The Torpedo Factory Art Center presents the work of artists Lynda Andrews-Barry and Liliane Blom for our 2019 Spring Seasonal Art Installations. The Spring Seasonal Art Installations exhibition was curated by Anne Burton, who is the Gallery Director at the BlackRock Center for the Arts in Germantown, MD. The goal of the seasonal art installations is to activate public space for visitors with site-specific and immersive public art. We rotate exhibitions throughout the year to keep the artwork fresh and constantly evolving.
Liliane Blom – On view through May 19
Blowing in the Wind – A Cherry Blossom Installation
2019
Blowing in the wind is a three-part, site-specific installation at the Torpedo Factory Art Center in Alexandria, Virginia created by DMV artist Liliane Blom.
In the central entrance hallway of the Torpedo Factory Art Center, twenty clear and pink edged umbrellas filled with dye cut cherry blossoms in shades of pink and white slowly twirl, and like surrealistic tree canopies greet the visitor with their festive dance.

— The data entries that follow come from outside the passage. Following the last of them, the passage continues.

(** X14.  The seeding script can be run again.  After [main], on any
    database, the usernames admin, alice and bob are all found, and
    pairwise distinct usernames stay pairwise distinct; running [main]
    once more changes nothing and prints three times that the user
    exists. *)
Theorem main_rerun (db : Database) :
  (exists a b c,
      find_user (Some (JStr "admin")) (fst (main sha256_hexdigest db)) = Some a /\
      find_user (Some (JStr "alice")) (fst (main sha256_hexdigest db)) = Some b /\
      find_user (Some (JStr "bob")) (fst (main sha256_hexdigest db)) = Some c) /\
  (unique_usernames db -> unique_usernames (fst (main sha256_hexdigest db))) /\
  main sha256_hexdigest (fst (main sha256_hexdigest db))
  = (fst (main sha256_hexdigest db),
     ["admin already exists"; "alice already exists"; "bob already exists"]).
Proof.
  assert (Hfound : exists a b c,
      find_user (Some (JStr "admin")) (fst (main sha256_hexdigest db)) = Some a /\
      find_user (Some (JStr "alice")) (fst (main sha256_hexdigest db)) = Some b /\
      find_user (Some (JStr "bob")) (fst (main sha256_hexdigest db)) = Some c).
  { rewrite main_unfold. simpl.
    destruct (create_user_then_found "admin" "admin" "test123" db) as [a Ha].
    set (db1 := fst (create_user sha256_hexdigest "admin" "admin" "test123" db)) in *.
    destruct (create_user_then_found "alice" "privileged" "test123" db1) as [b Hb].
    set (db2 := fst (create_user sha256_hexdigest "alice" "privileged" "test123" db1))
      in *.
    destruct (create_user_then_found "bob" "nonadmin" "test123" db2) as [c Hc].
    exists a, b, c. split; [|split; [|exact Hc]].
    - apply create_user_keeps_found. apply create_user_keeps_found. exact Ha.
    - apply create_user_keeps_found. exact Hb. }
  split; [exact Hfound|]. split.
  - rewrite main_unfold. simpl. intros Hu.
    repeat apply create_user_unique_usernames. exact Hu.
  - destruct Hfound as (a & b & c & Ha & Hb & Hc).
    rewrite (main_unfold (fst (main sha256_hexdigest db))).
    rewrite (create_user_existing "admin" _ _ _ a Ha).
    simpl. rewrite (create_user_existing "alice" _ _ _ b Hb).
    simpl. rewrite (create_user_existing "bob" _ _ _ c Hc). reflexivity.
Qed.

End SeedingFacts.

Section SeededCaller.
Context {J : JWS} {L : JWSLaws J}.
Variable sha256_hexdigest : string -> string.


End SeededCaller.

(** ** The OpenAPI document *)

Ltac map_lookups :=
  repeat (first [ rewrite lookup_insert_eq
                | rewrite lookup_insert_ne by congruence
                | rewrite lookup_empty ]; simpl).

Ltac openapi_document :=
  split; [split; [tauto|discriminate]|];
  intros doc state [= <- <-];
  split; [reflexivity|];
  split; [map_lookups; reflexivity|];
  split; [map_lookups; reflexivity|];
  split; [intros k H1 H2; map_lookups; reflexivity|];
  split; [intros k H1; map_lookups; reflexivity|];
  split; [intros k H1; map_lookups; reflexivity|];
  intros generated';
  rewrite bool_decide_eq_false_2; [reflexivity|];
  intros Hempty; apply (f_equal (fun d => d !! "security")) in Hempty;
  rewrite lookup_insert_eq, lookup_empty in Hempty; discriminate.

(** X16.  What [custom_openapi] hands out.  A document that is cached
    and not empty is returned as it is.  Otherwise the call succeeds
    exactly when "components" and, inside it, "securitySchemes" hold an
    object or are not there; the document returned then has the bearer
    scheme under components / securitySchemes / HTTPBearer and the global
    security requirement, agrees with the generated document everywhere
    else, is not empty, and is the document every later call returns. *)
Theorem custom_openapi_document (generated : gmap string json)
    (cached : option (gmap string json)) :
  (forall schema, cached = Some schema -> schema <> ∅ ->
     custom_openapi generated cached = Some (schema, cached)) /\
  (cached = None \/ cached = Some ∅ ->
     (custom_openapi generated cached <> None
        <-> object_or_absent (generated !! "components") /\
            object_or_absent (json_get "securitySchemes" (generated !! "components"))) /\
     forall doc state, custom_openapi generated cached = Some (doc, state) ->
       state = Some doc /\
       json_get "HTTPBearer" (json_get "securitySchemes" (doc !! "components"))
         = Some HTTPBearer /\
       doc !! "security"
         = Some (JsArray [JsObject (<["HTTPBearer" := JsArray []]> ∅)]) /\
       (forall k, k <> "components" -> k <> "security" ->
                  doc !! k = generated !! k) /\
       (forall k, k <> "securitySchemes" ->
                  json_get k (doc !! "components")
                  = json_get k (generated !! "components")) /\
       (forall k, k <> "HTTPBearer" ->
                  json_get k (json_get "securitySchemes" (doc !! "components"))
                  = json_get k (json_get "securitySchemes"
                                  (generated !! "components"))) /\
       forall generated', custom_openapi generated' state = Some (doc, state)).
Proof.
  split.
  - intros schema -> Hne. unfold custom_openapi.
    rewrite bool_decide_eq_false_2 by exact Hne. reflexivity.
  - intros Hcached.
    assert (Hgen : custom_openapi generated cached = custom_openapi generated None).
    { destruct Hcached as [->| ->]; [reflexivity|]. unfold custom_openapi.
      rewrite bool_decide_eq_true_2 by reflexivity. reflexivity. }
    rewrite Hgen. clear Hgen Hcached cached.
    unfold custom_openapi, setdefault. simpl.
    destruct (generated !! "components") as [comp|] eqn:Hcomp; simpl.
    + destruct comp as [| | | | |m]; simpl;
        try (split; [split; [intros H; destruct H; reflexivity|tauto]|discriminate]).
      destruct (m !! "securitySchemes") as [sch|] eqn:Hsch; simpl.
      * destruct sch as [| | | | |sm]; simpl;
          try (split; [split; [intros H; destruct H; reflexivity|tauto]|discriminate]).
        openapi_document.
      * openapi_document.
    + rewrite lookup_empty. simpl. openapi_document.
Qed.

In the main hallway on the south end, a 70 foot long “Silk River” made of four hand-dyed silk pieces, each 5 feet wide and 20 feet long, will hang 12 to 15 feet in the air, animated by strategically placed fans on the balcony perimeter. The visitor can view the silk from below or from the second-floor walkway, creating two very distinct but equally captivating perspectives. The silk river is inspired by the fallen cherry blossom petals that run and float along the streets in the Washington region at the end of spring.
Artist Liliane Blom says, “I never tire of these petals as I walk through them, as I watch them run and dance and frolic down the street transported by the April breeze; of the sudden pink rivulets and torrents magically created by spring showers transforming the gutters, ponds and streams into magical spaces. They flow through my heart like a river of joy. Joy tinged with an undercurrent of nostalgia – that feeling of longing for something past, even as it still surrounds us. And so I dream up and create rivers of pink silk to hold on to the immaterial and ephemeral.”

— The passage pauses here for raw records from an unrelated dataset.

(** ** Python values *)

(** A remote object is known to this module only through an opaque
    reference into the target application's process. *)
Definition objref := nat.

(** [AppKit.NSURL], as far as the module uses it: the file URL built by
    [NSURL.alloc().initFileURLWithPath_(path)], and its textual description
    (what [str(url)] gives). *)
Inductive NSURL : Type :=
| fileURL (path : string).

Definition initFileURLWithPath_ (path : string) : NSURL := fileURL path.

Definition NSURL_description (u : NSURL) : string :=
  match u with fileURL p => "file://" ++ p end.

(** The classes that occur as values ([str] in [by_path], the window class
    stored by the application's constructor). *)
Inductive pyclass : Type :=
| class_str
| class_XAPreviewWindow
| class_XAPreviewDocument
| class_XAPreviewDocumentList.

Module XAPath.
(** Modelled from the spec: [XABase.XAPath], the FilePath value type; the
    class is declared in [PyXA/XABase.py].  It wraps a filesystem location,
    and its [xa_elem] is the platform file reference of that location. *)
Record t : Type := wrap { xa_elem : NSURL }.
End XAPath.

#[warnings="-register-all"] Inductive pyval : Type :=
| PyNone
| PyBool (b : bool)
| PyStr (s : string)
| PyList (items : list pyval)
| PyDict (entries : list (string * pyval))
| PyURL (u : NSURL)
| PyRef (o : objref)
| PyType (c : pyclass)
| PyPath (p : XAPath.t).

(** [isinstance(v, str)] *)
Definition isinstance_str (v : pyval) : bool :=
  match v with PyStr _ => true | _ => false end.

(** [v is None] *)
Definition is_None (v : pyval) : bool :=
  match v with PyNone => true | _ => false end.

Definition NSURL_eqb (u1 u2 : NSURL) : bool :=
  match u1, u2 with fileURL p1, fileURL p2 => String.eqb p1 p2 end.

Definition pyclass_eqb (c1 c2 : pyclass) : bool :=
  match c1, c2 with
  | class_str, class_str
  | class_XAPreviewWindow, class_XAPreviewWindow
  | class_XAPreviewDocument, class_XAPreviewDocument
  | class_XAPreviewDocumentList, class_XAPreviewDocumentList => true
  | _, _ => false
  end.

(** Python's [==].  Lists compare element by element; mappings compare as
    sets of entries, whatever the insertion order. *)
Fixpoint py_eq (a b : pyval) : bool :=
  match a, b with
  | PyNone, PyNone => true
  | PyBool x, PyBool y => Bool.eqb x y
  | PyStr x, PyStr y => String.eqb x y
  | PyList xs, PyList ys =>
      (fix all2 (xs ys : list pyval) {struct xs} : bool :=
         match xs, ys with
         | [], [] => true
         | x :: xs', y :: ys' => py_eq x y && all2 xs' ys'
         | _, _ => false
         end) xs ys
  | PyDict d1, PyDict d2 =>
      Nat.eqb (length d1) (length d2) &&
      (fix incl (d : list (string * pyval)) {struct d} : bool :=
         match d with
         | [] => true
         | (k, v) :: d' =>
             match List.find (fun e => String.eqb k (fst e)) d2 with
             | Some e => py_eq v (snd e)
             | None => false
             end && incl d'
         end) d1
  | PyURL x, PyURL y => NSURL_eqb x y
  | PyRef x, PyRef y => Nat.eqb x y
  | PyType x, PyType y => pyclass_eqb x y
  | PyPath x, PyPath y => NSURL_eqb (XAPath.xa_elem x) (XAPath.xa_elem y)
  | _, _ => false
  end.

(** The exceptions a call can end in: the two Python raises on a value of
    the wrong shape, and a failure reported by the bridge, which the module
    never catches. *)
Inductive exn : Type :=
| AttributeError
| TypeError
| BridgeFailure (code : nat).

(** ** The scripting bridge *)

(** The requests the module sends: the four primitives of the bridge, and
    the enumeration of a remote collection that the list base class uses. *)
Inductive bridge_call : Type :=
| GetAttribute (target : objref) (selector : string)
| SetAttribute (target : objref) (key : string) (value : pyval)
| InvokeAction (target : objref) (selector : string) (args : list pyval)
| GetAttributeForEach (collection : objref) (selector : string)
| Elements (collection : objref).

Definition is_get_attribute (c : bridge_call) : bool :=
  match c with GetAttribute _ _ => true | _ => false end.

Below the billowing silk river, two videos of cherry blossoms are projected on canvas screens on the concrete floor. At one end of the hallway is a circular 4 min. long looping animation of goldfish swimming in a cherry blossom covered pond; on the other end a 20 min. video – 3 years worth of time-lapse photography of cherry blossoms, from buds to blooms through wilted blossoms photographed in Rockville, Maryland. These images, animated and transformed into kaleidoscopes and dreamscape, capture this brief and glorious time of nature’s exuberance.
Two paintings, each 60”x36” from the “Pink a Cherry Blossom Fantasy” series, finish the installation. The paintings are, “Dream Walking” and “Twinkle Toes”.

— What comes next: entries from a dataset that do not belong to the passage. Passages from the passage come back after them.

(** *** Example states

    A two-byte instruction at 0x0600 in an otherwise empty memory, and a CPU
    about to execute it. *)
Definition program (opcode operand : Z) : Z -> Z :=
  fun i => if i =? 0x0600 then opcode else if i =? 0x0601 then operand else 0.

Definition at_0600 (ac x sr : Z) : CPU := mkCPU 0x0600 ac x 0 sr 0xFF.

(** Opcode 0x00: low nibble 0, not one the dispatcher knows. *)
Definition m_brk : Machine := mkMachine (program 0x00 0x00) (at_0600 0x12 0x34 0x21).

(** Opcode 0x61 (indexed indirect) with operand 0xFF and X = 1; page zero
    holds [page0], the two cells after it hold 0x33 and 0x44. *)
Definition m_indirect (page0 : Z -> Z) : Machine :=
  mkMachine (fun i => if i <? 0x0100 then page0 i
                      else if i =? 0x0100 then 0x33
                      else if i =? 0x0101 then 0x44
                      else program 0x61 0xFF i)
            (at_0600 0x00 0x01 0x00).

(** Opcode 0x6D (absolute) in the last two bytes but one of the address
    space: its operand address is read at 0xFFFF. *)
Definition m_top : Machine :=
  mkMachine (fun i => if i =? 0xFFFE then 0x6D else 0) (mkCPU 0xFFFE 0 0 0 0 0xFF).

(** The CPU a call leaves behind, when it returns. *)
Definition cpu_after {A} (r : outcome A) : option CPU :=
  match r with
  | Returns _ m => Some (cpu m)
  | Undefined _ => None
  end.

(** *** Well-formed states

    What the C++ types guarantee of every state the program can be in: the
    8-bit fields and the memory cells hold bytes, PC holds a 16-bit value. *)
Definition byte (z : Z) : Prop := 0 <= z < 256.

Definition wf_cpu (c : CPU) : Prop :=
  0 <= PC c < 65536 /\ byte (AC c) /\ byte (X c) /\ byte (Y c) /\ byte (SR c) /\ byte (SP c).

Definition wf_memory (f : Z -> Z) : Prop := forall i, 0 <= i < 65536 -> byte (f i).

Definition wf_machine (m : Machine) : Prop := wf_memory (memory m) /\ wf_cpu (cpu m).

(** The six flags other than Zero and Negative keep their value. *)
Definition keeps_flags_but_ZN (c c' : CPU) : Prop :=
  Forall (fun mask => flag_bit (SR c') mask = flag_bit (SR c) mask)
         [Flag.Carry; Flag.Interrupt; Flag.Decimal; Flag.Break; Flag.Ignored; Flag.Overflow].

(** The table in the comment of [normal_dispatch]: the even addressing mode
    of each low nibble (01 => 0 or 1, 05 06 => 2 or 3, 09 => 4 or 5,
    0d 0e => 6 or 7). *)
Definition mode_pair (lo_op : Z) : Z :=
  if lo_op =? 0x01 then 0
  else if (lo_op =? 0x05) || (lo_op =? 0x06) then 2
  else if lo_op =? 0x09 then 4
  else 6.

(** The encoded length of an instruction in each addressing mode, as the
    cases of the switch assign it. *)
Definition width_of_mode (mode : Z) : Z := if mode <? 5 then 2 else 3.

(** An empty memory and a CPU with every register distinct, for instances. *)
Definition blank : Z -> Z := fun _ => 0.
Definition c_demo : CPU := mkCPU 0x0600 0x3C 0xFF 0x00 0x41 0xFD.

(** PC, X, Y and SP keep their value (the accumulator and the flags may
    change). *)
Definition keeps_PC_X_Y_SP (c c' : CPU) : Prop :=
  PC c' = PC c /\ X c' = X c /\ Y c' = Y c /\ SP c' = SP c.

(** The address operand of an instruction: the little-endian 16-bit value
    in the two cells after the opcode. *)
Definition operand16 (m : Machine) : Z :=
  memory m (PC (cpu m) + 1) + 256 * memory m (PC (cpu m) + 2).

(** * Properties *)

(** ** Fixed-width conversions and bits *)

Lemma u8_range (z : Z) : 0 <= u8 z < 256.
Proof. unfold u8. apply Z.mod_pos_bound. lia. Qed.

Lemma u16_range (z : Z) : 0 <= u16 z < 65536.
Proof. unfold u16. apply Z.mod_pos_bound. lia. Qed.

Lemma u8_small (z : Z) : 0 <= z < 256 -> u8 z = z.
Proof. intros H. unfold u8. now apply Z.mod_small. Qed.

Lemma u16_small (z : Z) : 0 <= z < 65536 -> u16 z = z.
Proof. intros H. unfold u16. now apply Z.mod_small. Qed.

Lemma u8_idem (z : Z) : u8 (u8 z) = u8 z.
Proof. apply u8_small, u8_range. Qed.

Lemma u16_idem (z : Z) : u16 (u16 z) = u16 z.
Proof. apply u16_small, u16_range. Qed.

Lemma u16_u8 (z : Z) : u16 (u8 z) = u8 z.
Proof. apply u16_small. pose proof (u8_range z). lia. Qed.

Lemma testbit_u8_low (z n : Z) : 0 <= n < 8 -> Z.testbit (u8 z) n = Z.testbit z n.
Proof.
  intros H. unfold u8. change 256 with (2 ^ 8).
  apply Z.mod_pow2_bits_low. lia.
Qed.

(** A position below 8 is one of the eight. *)
Lemma bit_cases (n : Z) :
  0 <= n < 8 -> n = 0 \/ n = 1 \/ n = 2 \/ n = 3 \/ n = 4 \/ n = 5 \/ n = 6 \/ n = 7.
Proof. lia. Qed.

Ltac each_bit n H :=
  destruct (bit_cases n H) as [->|[->|[->|[->|[->|[->|[->| ->]]]]]]].

(** Reading a flag through its mask is reading the mask's bit. *)
Lemma flag_bit_testbit (sr k : Z) :
  0 <= k -> flag_bit sr (Z.shiftl 1 k) = Z.testbit sr k.
Proof.
  intros Hk. unfold flag_bit, to_bool.
  rewrite Z.shiftl_1_l.
  destruct (Z.testbit sr k) eqn:E.
  - destruct (Z.eqb_spec (Z.land sr (2 ^ k)) 0) as [H0|]; [|reflexivity].
    assert (Z.testbit (Z.land sr (2 ^ k)) k = true) as Hb
      by (rewrite Z.land_spec, E, Z.pow2_bits_true; auto).
    rewrite H0, Z.bits_0 in Hb. discriminate.
  - assert (Z.land sr (2 ^ k) = 0) as ->; [|reflexivity].
    apply Z.bits_inj'. intros i Hi.
    rewrite Z.land_spec, Z.bits_0.
    destruct (Z.eq_dec i k) as [->|Hne].
    + now rewrite E.
    + rewrite (Z.pow2_bits_false k i) by lia. apply andb_false_r.
Qed.

(** ** The flag primitives, bit by bit *)

Section FlagPrimitives.
Variable c : CPU.
Variables flags n : Z.
Hypothesis Hn : 0 <= n < 8.

Lemma SR_clear_flags_bit :
  Z.testbit (SR (clear_flags flags c)) n
  = Z.testbit (SR c) n && negb (Z.testbit flags n).
Proof.
  unfold clear_flags. cbn [SR set_SR].
  rewrite testbit_u8_low, Z.land_spec, Z.lnot_spec, testbit_u8_low by lia.
  reflexivity.
Qed.

Lemma SR_set_flags_bit :
  Z.testbit (SR (set_flags flags c)) n
  = Z.testbit (SR c) n || Z.testbit flags n.
Proof.
  unfold set_flags. cbn [SR set_SR].
  rewrite testbit_u8_low, Z.lor_spec, testbit_u8_low by lia.
  reflexivity.
Qed.

Lemma SR_assign_flags_bit (value : bool) :
  Z.testbit (SR (assign_flags flags value c)) n
  = if Z.testbit flags n then value else Z.testbit (SR c) n.
Proof.
  unfold assign_flags. cbn [SR set_SR].
  rewrite testbit_u8_low, Z.lor_spec, testbit_u8_low by lia.
  rewrite Z.land_spec, Z.lnot_spec, testbit_u8_low by lia.
  destruct value.
  - rewrite testbit_u8_low by lia.
    destruct (Z.testbit flags n), (Z.testbit (SR c) n); reflexivity.
  - rewrite Z.bits_0.
    destruct (Z.testbit flags n), (Z.testbit (SR c) n); reflexivity.
Qed.
End FlagPrimitives.

Lemma same_registers_refl (c : CPU) : same_registers c c.
Proof. repeat split. Qed.

Lemma clear_flags_registers (flags : Z) (c : CPU) : same_registers c (clear_flags flags c).
Proof. repeat split. Qed.

Lemma set_flags_registers (flags : Z) (c : CPU) : same_registers c (set_flags flags c).
Proof. repeat split. Qed.

Lemma assign_flags_registers (flags : Z) (value : bool) (c : CPU) :
  same_registers c (assign_flags flags value c).
Proof. repeat split. Qed.

Create HintDb regs.
#[local] Hint Resolve same_registers_refl clear_flags_registers set_flags_registers
  assign_flags_registers : regs.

Lynda Andrews-Barry – On view through June 2
Fly/Away
2019
Fly/Away, references the location of Alexandria within The Great Atlantic Migratory Bird Flyway.
Spring marks the transition between winter and summer, when days becomes longer and temperatures rise. Birds that nest in our Northern Hemisphere tend to migrate northward in the spring to take advantage of burgeoning insect populations, budding plants, and an abundance of nesting locations. Part of this movement occurs over the Torpedo Factory Art Center, as it is centrally located within the bird travel route known as the Great Atlantic Flyway. This path stretches from the eastern Arctic Islands in the North, to the areas surrounding the Gulf of Mexico in the South. Residing between the Appalachian Mountains in the West and the coast of the Atlantic Ocean in the East, the route is used by birds due to its relative lack of blockades. The migration route narrows considerably beginning at the state of Virginia, where it provides good sources of water, food, and cover for numerous bird species. The Atlantic Flyway encompasses some of the Hemisphere’s most productive ecosystems, including forests, beaches, and coastal wetland, as well as more than a third of the people in the United States.
The installation Fly/Away is intended to showcase the oft unseen and sometimes ignored natural phenomenon of this annual local bird migration. The idea for the project hinges on the perception of sublime immanence: of beauty present in the hidden, in the humble, small and ephemeral.
Encircling the Third Floor Smoke Stack, Fly/Away incorporates fabric, rope, river rocks, a sound-activated 22k gilded mechanical bird and vintage bird cage, and rubber paint with a continuously looped video projection of migrating birds.
About the Curator
Anne Burton is a curator, exhibit designer and graphic designer. She is currently the Gallery Director at BlackRock Center for the Arts in Germantown, MD and was previously the Exhibitions Coordinator at VisArts in Rockville, MD. Burton has more than 20 years of experience in exhibit design and graphic design, including nine years working in-house for Special Olympics at their international headquarters. For more than 10 years she taught design courses as an adjunct at area colleges, including the Corcoran College of Art + Design, American University, and Montgomery College. Burton completed the graduate program at The Basel School of Design in Basel, Switzerland and earned her BFA at Trinity College in Washington, DC.